#### Directions:
Report, in full, each line of the material below in which the string "when" occurs.

#### Dataset records:

(** C38: An address or network that the patterns recognise, with prefix length [n]
    (all bits when none is written), is accepted with its number of captures as
    the result, and [OS_IPFound] then finds exactly the addresses of the same
    family that agree with it in the first [n] bits.  A leading exclamation mark
    changes neither: it is dropped before the text is stored, so that the
    negation [OS_IPFound] looks for never applies. *)
Theorem ip_found_is_prefix_match g a i net n caps neg :
  masks_ok g → recognised a i net n caps →
  ∃ g' that_ip,
    OS_IsValidIP g (Some (if neg : bool then String "!" a else a)) true =
      Ret (g', Z.of_nat (length caps), Some that_ip) ∧
    masks_ok g' ∧
    ∀ src s,
      (if (i =? 0)%nat then inet_pton4 src = Some s
       else inet_pton4 src = None ∧ inet_pton6 src = Some s) →
      OS_IPFound src that_ip = Ret (bool_decide (same_prefix n s net)).
Proof using Hinet4 Hinet6 Hstart Hmapped.
  intros Hg Hr. destruct (OS_IsValidIP_ok g a i net n caps neg Hg Hr) as (g' & t & E & Hg' & Ht & _).
  eexists _, _. split_and!; [exact E|done|]. intros src s Hs.
  destruct Hr as (addr & _ & _ & Hc & Hnet). unfold IpAddr.OS_IPFound, in_network. cbn [obj ip c_deref].
  rewrite (addr_start_not_neg t Ht). destruct i as [|i]; cbn [Nat.eqb] in *.
  - rewrite Hs, !outcome_bind_ret. rewrite ipv4_found_block; [done|by eapply Hinet4..|].
    destruct Hc; lia.
  - destruct Hs as [-> Hs]. rewrite Hs, !outcome_bind_ret.
    rewrite ipv6_found_block; [done|by eapply Hinet6..|]. destruct Hc; lia.
Qed.

(** The family of an entry is not checked.  An IPv6 source address compared
    with an IPv4 entry reads past the eight bytes of the entry, and an IPv6 entry
    whose first eight bytes are zero (the loopback address, for one) is found for
    every IPv4 source address. *)
Theorem ip_found_mixes_families g a i net n caps :
  masks_ok g → recognised a i net n caps →
  ∃ g' that_ip,
    OS_IsValidIP g (Some a) true = Ret (g', Z.of_nat (length caps), Some that_ip) ∧
    ∀ src s,
      if (i =? 0)%nat then
        inet_pton4 src = None → inet_pton6 src = Some s →
        OS_IPFound src that_ip = Stuck OutOfBounds
      else
        inet_pton4 src = Some s → take 8 net = replicate 8 0 →
        OS_IPFound src that_ip = Ret true.
Proof using Hinet4 Hinet6 Hstart Hmapped.
  intros Hg Hr. destruct (OS_IsValidIP_ok g a i net n caps false Hg Hr) as (g' & t & E & Hg' & Ht & _).
  eexists _, _. split; [exact E|]. intros src s.
  destruct Hr as (addr & _ & _ & Hc & Hnet). unfold IpAddr.OS_IPFound, in_network. cbn [obj ip c_deref].
  rewrite (addr_start_not_neg t Ht). destruct i as [|i]; cbn [Nat.eqb] in *.
  - intros -> Hs. rewrite Hs, outcome_bind_ret.
    rewrite found_loop_short; [done|by eapply Hinet6|].
    rewrite length_network_block; [done|by eapply Hinet4].
  - intros Hs Hz. rewrite Hs, outcome_bind_ret.
    rewrite ipv4_found_zero; [done|by eapply Hinet4|]. apply network_block_zero; [by eapply Hinet6|done].
Qed.
End parsed.

(** ** Printing what was stored *)

(** The text of a network of [n] bits of [bits]: the prefix length is left out
    when it is that of one address. *)
Definition cidr_text (bits : nat) (addr : string) (n : nat) : string :=
  if (n <? bits)%nat then (addr +:+ "/" +:+ pretty n)%string else addr.

Lemma OS_CIDRtoStr_v4 g a net n size :
  masks_ok g → mask_inited g = true → is_addr 4 net → (n ≤ 32)%nat →
  has_char ":" (ip a) = false → ip a ≠ "any"%string → obj a = Some (network_block 4 net n) →
  (String.length (ip a) + 3 < size)%nat →
  ∃ g', OS_CIDRtoStr g a size = Ret (g', Some (cidr_text 32 (ip a) n), true) ∧ masks_ok g' ∧
    mask_inited g' = true.
Proof.
  intros Hg Hi Hnet Hn Hc Hany Ho Hsz. unfold OS_CIDRtoStr. rewrite Hc, Ho. cbn [c_deref].
  rewrite outcome_bind_ret, network_block_mask, outcome_bind_ret by done.
  rewrite (bool_decide_eq_true_2 _ Hany), andb_true_r. unfold cidr_text.
  destruct (Nat.ltb_spec n 32) as [Hlt|Hge].
  - rewrite bool_decide_eq_true_2.
    + rewrite Hi, mask_index_prefix, outcome_bind_ret by done.
      rewrite (proj2 (Nat.ltb_lt n 32)) by done.
      rewrite snprintf_fits; [by eexists|].
      rewrite !append_length. cbn [String.length].
      enough (String.length (pretty n) ≤ 2)%nat by lia. clear -Hlt.
      revert n Hlt. apply (forall_below _ 32). vm_compute. reflexivity.
    + clear -Hlt. revert n Hlt. apply (forall_below _ 32). vm_compute. reflexivity.
  - replace n with 32%nat by lia. rewrite bool_decide_eq_false_2; [|intros H; by apply H].
    rewrite str_trunc_fits by lia. by eexists.
Qed.

Lemma OS_CIDRtoStr_v6 g a net n size :
  is_addr 16 net → (n ≤ 128)%nat → has_char ":" (ip a) = true →
  obj a = Some (network_block 16 net n) → (String.length (ip a) + 4 < size)%nat →
  OS_CIDRtoStr g a size = Ret (g, Some (cidr_text 128 (ip a) n), true).
Proof.
  intros Hnet Hn Hc Ho Hsz. unfold OS_CIDRtoStr. rewrite Hc, Ho. cbn [c_deref].
  rewrite outcome_bind_ret, network_block_mask, outcome_bind_ret by done.
  rewrite getCIDRipv6_prefix, outcome_bind_ret by lia. unfold cidr_text.
  destruct (Nat.ltb_spec n 128) as [Hlt|Hge].
  - rewrite (proj2 (Z.ltb_lt _ _)) by lia.
    assert (pretty (Z.of_nat n) = pretty n ∧ (String.length (pretty n) ≤ 3)%nat) as [-> Hp].
    { clear -Hlt. revert n Hlt. apply (forall_below _ 128). vm_compute. reflexivity. }
    rewrite snprintf_fits; [done|]. rewrite !append_length. cbn [String.length]. lia.
  - rewrite (proj2 (Z.ltb_ge _ _)) by lia. by rewrite str_trunc_fits by lia.
Qed.

(** A mask written in dotted form leaves the table unfilled, and the inverted test
    of [OS_CIDRtoStr] then looks it up in a table of zeros: 10.0.0.0/255.0.0.0
    cannot be printed by a process that has read no other network. *)
Lemma OS_CIDRtoStr_unfilled_table g a :
  mask_inited g = false → netmasks g = replicate 33 0 →
  ip a = "10.0.0.0"%string → obj a = Some (network_block 4 [10; 0; 0; 0] 8) →
  OS_CIDRtoStr g a IPSIZE = Ret (g, None, false).
Proof.
  intros Hi Ht Ha Ho. unfold OS_CIDRtoStr. rewrite Ha, Ho, Hi, Ht. vm_compute. reflexivity.
Qed.

(** ** A small set of addresses *)
Section sample.
#[local] Open Scope string_scope.

Definition sample_inet4 (s : string) : option (list Z) :=
  if decide (s = "10.1.0.0") then Some [10; 1; 0; 0]
  else if decide (s = "10.1.2.3") then Some [10; 1; 2; 3]
  else if decide (s = "10.2.2.3") then Some [10; 2; 2; 3] else None.

Definition sample_inet6 (s : string) : option (list Z) :=
  if decide (s = "::1") then Some (replicate 15 0 ++ [1])%list else None.

Definition sample_pcre (p s : string) : option (list string) :=
  if decide (s = "10.1.0.0/16") then
    if decide (p = nth 0 ip_address_regex "") then Some ["10.1.0.0"; "16"] else None
  else if decide (s = "::1") then
    if decide (p = nth 9 ip_address_regex "") then Some ["::1"] else None
  else None.
End sample.

Ltac sample_cases H :=
  repeat (case_decide; simplify_eq); try done;
  try (split; [done|]; repeat constructor; done).

Lemma sample_inet4_addr s b : sample_inet4 s = Some b → is_addr 4 b.
Proof. unfold sample_inet4. intros H. sample_cases H. Qed.

Lemma sample_inet6_addr s b : sample_inet6 s = Some b → is_addr 16 b.
Proof. unfold sample_inet6. intros H. sample_cases H. Qed.

Lemma sample_pcre_start r s caps :
  r ∈ ip_address_regex → sample_pcre r s = Some caps → addr_start s = true.
Proof. unfold sample_pcre. intros _ H. sample_cases H. Qed.

Lemma sample_pcre_mapped s c l :
  sample_pcre IPV4_MASK_IPV6 s = Some (c :: l) → addr_start c = true.
Proof. unfold sample_pcre. intros H. sample_cases H. Qed.

Lemma sample_v4 : recognised sample_pcre sample_inet4 sample_inet6 "10.1.0.0/16" 0
  [10; 1; 0; 0] 16 ["10.1.0.0"; "16"]%string.
Proof.
  exists "10.1.0.0"%string. split_and!; [vm_compute; reflexivity|done| |done].
  right. split; [cbn; lia|vm_compute; reflexivity].
Qed.

Lemma sample_v6 : recognised sample_pcre sample_inet4 sample_inet6 "::1" 9
  (replicate 15 0 ++ [1]) 128 ["::1"]%string.
Proof. exists "::1"%string. split_and!; [vm_compute; reflexivity|done| |done]. by left. Qed.

Lemma ip_found_is_prefix_match_witness : ∃ g' that_ip,
  OS_IsValidIP sample_pcre sample_inet4 sample_inet6 mask_table_start (Some "10.1.0.0/16"%string) true =
    Ret (g', 2, Some that_ip) ∧
  OS_IPFound sample_inet4 sample_inet6 "10.1.2.3" that_ip = Ret true ∧
  OS_IPFound sample_inet4 sample_inet6 "10.2.2.3" that_ip = Ret false.
Proof.
  destruct (ip_found_is_prefix_match sample_pcre sample_inet4 sample_inet6 sample_inet4_addr
    sample_inet6_addr sample_pcre_start sample_pcre_mapped mask_table_start "10.1.0.0/16" 0
    [10; 1; 0; 0] 16 ["10.1.0.0"; "16"]%string false masks_ok_start sample_v4)
    as (g' & that_ip & E & _ & H).
  exists g', that_ip. split; [exact E|]. split.
  - rewrite (H "10.1.2.3"%string [10; 1; 2; 3] eq_refl). vm_compute. reflexivity.
  - rewrite (H "10.2.2.3"%string [10; 2; 2; 3] eq_refl). vm_compute. reflexivity.
Defined.

Lemma ip_found_mixes_families_witness :
  (∃ g' that_ip,
    OS_IsValidIP sample_pcre sample_inet4 sample_inet6 mask_table_start (Some "10.1.0.0/16"%string) true =
      Ret (g', 2, Some that_ip) ∧
    OS_IPFound sample_inet4 sample_inet6 "::1" that_ip = Stuck OutOfBounds) ∧
  (∃ g' that_ip,
    OS_IsValidIP sample_pcre sample_inet4 sample_inet6 mask_table_start (Some "::1"%string) true =
      Ret (g', 1, Some that_ip) ∧
    OS_IPFound sample_inet4 sample_inet6 "10.2.2.3" that_ip = Ret true).
Proof.
  pose proof (ip_found_mixes_families sample_pcre sample_inet4 sample_inet6 sample_inet4_addr
    sample_inet6_addr sample_pcre_start sample_pcre_mapped mask_table_start) as T.
  split.
  - destruct (T _ _ _ _ _ masks_ok_start sample_v4) as (g' & that_ip & E & H).
    exists g', that_ip. split; [exact E|]. exact (H "::1"%string _ eq_refl eq_refl).
  - destruct (T _ _ _ _ _ masks_ok_start sample_v6) as (g' & that_ip & E & H).
    exists g', that_ip. split; [exact E|]. exact (H "10.2.2.3"%string _ eq_refl eq_refl).
Defined.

#### Answer for this exercise:
    (all bits when none is written), is accepted with its number of captures as
    when it is that of one address. *)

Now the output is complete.